Task details:
Using the material below, return exactly the lines between the one holding "Conventions of the embedding." and the one holding "(key : string)", inclusive, and no others.

------------------------------------------------------------------------

(** C1: [calculateBohrEnergy] returns the formula of the specification
    R * Z^2 * (1/nFinal^2 - 1/nInitial^2), in electron-volts, and that
    value times 1.6e-19 in joules, every operation being the binary64
    one.  With nonzero levels the divisions are defined: the result is a
    number; and for a transition to a lower level it is the real value of
    the formula, with R = 13.60569300984, up to a relative error of
    2^-13. *)
Theorem calculateBohrEnergy_formula :
  forall (Z nInitial nFinal : Z) (unit : EnergyType),
    calculateBohrEnergy Z nInitial nFinal unit = bohrEnergy Z nInitial nFinal unit /\
    (0 <= Z < 2 ^ 32 -> 1 <= nInitial < 2 ^ 32 -> 1 <= nFinal < 2 ^ 32 ->
     is_nan (calculateBohrEnergy Z nInitial nFinal unit) = false) /\
    (1 <= Z < 2 ^ 32 -> 1 <= nFinal -> nFinal < nInitial -> nInitial < 2 ^ 32 ->
     between (bohr_real_in Z nInitial nFinal unit * (1 - 8 * eta))%R
             (bohr_real_in Z nInitial nFinal unit * (1 + 8 * eta))%R
             (calculateBohrEnergy Z nInitial nFinal unit)).
Proof.
  intros Z nInitial nFinal unit. split; [now destruct unit|]. split.
  - apply energy_not_nan.
  - apply calculateBohrEnergy_accurate.
Qed.

Lemma calculateBohrEnergy_formula_witness :
  (0 <= 2 < 2 ^ 32 /\ 1 <= 3 < 2 ^ 32 /\ 1 <= 1 < 2 ^ 32) /\
  is_nan (calculateBohrEnergy 2 3 1 JOULES) = false /\
  between (bohr_real_in 2 3 1 JOULES * (1 - 8 * eta))%R
          (bohr_real_in 2 3 1 JOULES * (1 + 8 * eta))%R
          (calculateBohrEnergy 2 3 1 JOULES).
Proof.
  split; [lia|]. split.
  - apply (proj1 (proj2 (calculateBohrEnergy_formula 2 3 1 JOULES))); lia.
  - apply (proj2 (proj2 (calculateBohrEnergy_formula 2 3 1 JOULES))); lia.
Defined.


Lemma transition_energy_positive_witness :
  (1 <= 1 < 2 ^ 32 /\ 1 <= 1 /\ 1 < 2 /\ 2 < 2 ^ 32) /\
  gt_zero (calculateBohrEnergy 1 2 1 ELECTRON_VOLT) = true.
Proof.
  split; [lia|].
  apply (transition_energy_positive 1 2 1); lia.
Defined.
Lemma main_trace_each (env : Env) (cfg : Config) (t : Trace) :
  main_trace env cfg t -> Forall (main_event env cfg) t.
Proof.
  assert (L : forall new,
             0 <= frame_size (camera_info_of env) ->
             loop_events cfg (CameraID (camera_info_of env))
                         (frame_size (camera_info_of env)) new ->
             Forall (main_event env cfg) new).
  { intros new Hs Hnew. apply loop_events_each in Hnew.
    eapply Forall_impl; [| exact Hnew]. intros e He.
    destruct e; cbn in He |- *; try tauto. }
  destruct 1 as [ | | | | R | us R | us new R | us new R ];
    try (destruct R as (_ & Hp & Ho & Hi));
    unfold_traces; each_event; cbn; auto; try (rewrite ?Ho, ?Hi; now auto).
Qed.

Lemma main_events (fuel : nat) (args : list string) (env : Env) (t : Trace) :
  trace_of (main fuel args env []) = Some t ->
  exists cfg, Forall (main_event env cfg) t.
Proof.
  intros H. destruct (main_traces fuel args env t H) as [-> | [-> | (cfg & _ & _ & Ht)]].
  - exists default_config. constructor.
  - exists default_config. repeat constructor.
  - exists cfg. now apply main_trace_each.
Qed.
(** * Content moderation: classification-to-action decision engine

    A shallow embedding of [ml_classifier.py] (spam heuristic, verdict
    engine, classifier front end) and of the dispatch path of [main.py]
    (business logic, storage, request handler), with the properties the
    specification states about them.

    Conventions of the embedding.
    - Python floats are modelled by exact rationals [Q]; every literal of
      the source is a decimal and is written as such.  Numeric results
      are compared with [==]; a value the code passes through untouched
      is compared with [=].  The rounding of float arithmetic and the
      floats that are not numbers have no counterpart in [Q].
    - A Python [dict] with string keys that the code indexes by computed
      keys ([self.thresholds]) is a [gmap string Q]; dicts with a fixed
      set of keys are records.
    - A raised Python exception is the [Raise] case of [res]; code that
      talks to the database runs in the state-and-exception monad [M]. *)

From Stdlib Require Import QArith Qabs Qminmax Lqa Lia List Ascii String.
From stdpp Require Import base option list gmap strings pretty.

Open Scope Q_scope.

(** * Part I: the program *)

(** ** Python values *)

Module Py.

(** [x >= y], [x < y] and [x > y] on numbers. *)
Definition ge (x y : Q) : bool := Qle_bool y x.

Definition lt (x y : Q) : bool := negb (Qle_bool y x).

Definition gt (x y : Q) : bool := lt y x.

(** An [int] used where a float is expected. *)
Definition float (n : nat) : Q := inject_Z (Z.of_nat n).

(** Exceptions the modelled code can see; [str] is Python's [str(e)]. *)
Inductive exn : Type :=
| KeyError (key : string)
| ModelError (msg : string)
| StorageError (msg : string)
| HTTPException (status_code : nat) (detail : string).

Definition str (e : exn) : string :=
  match e with
  | KeyError key => "'" +:+ key +:+ "'"
  | ModelError msg => msg
  | StorageError msg => msg
  | HTTPException _ detail => detail
  end.

(** The outcome of a call: a value or a raised exception. *)
Inductive res (A : Type) : Type :=
| Ok (a : A)
| Raise (e : exn).
#[global] Arguments Ok {A} a.
#[global] Arguments Raise {A} e.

------------------------------------------------------------------------

Written reply:
    Conventions of the embedding.
    - Python floats are modelled by exact rationals [Q]; every literal of
      the source is a decimal and is written as such.  Numeric results
      are compared with [==]; a value the code passes through untouched
      is compared with [=].  The rounding of float arithmetic and the
      floats that are not numbers have no counterpart in [Q].
    - A Python [dict] with string keys that the code indexes by computed
      keys ([self.thresholds]) is a [gmap string Q]; dicts with a fixed
      set of keys are records.
    - A raised Python exception is the [Raise] case of [res]; code that
      talks to the database runs in the state-and-exception monad [M]. *)

From Stdlib Require Import QArith Qabs Qminmax Lqa Lia List Ascii String.
From stdpp Require Import base option list gmap strings pretty.

Open Scope Q_scope.

(** * Part I: the program *)

(** ** Python values *)

Module Py.

(** [x >= y], [x < y] and [x > y] on numbers. *)
Definition ge (x y : Q) : bool := Qle_bool y x.

Definition lt (x y : Q) : bool := negb (Qle_bool y x).

Definition gt (x y : Q) : bool := lt y x.

(** An [int] used where a float is expected. *)
Definition float (n : nat) : Q := inject_Z (Z.of_nat n).

(** Exceptions the modelled code can see; [str] is Python's [str(e)]. *)
Inductive exn : Type :=
| KeyError (key : string)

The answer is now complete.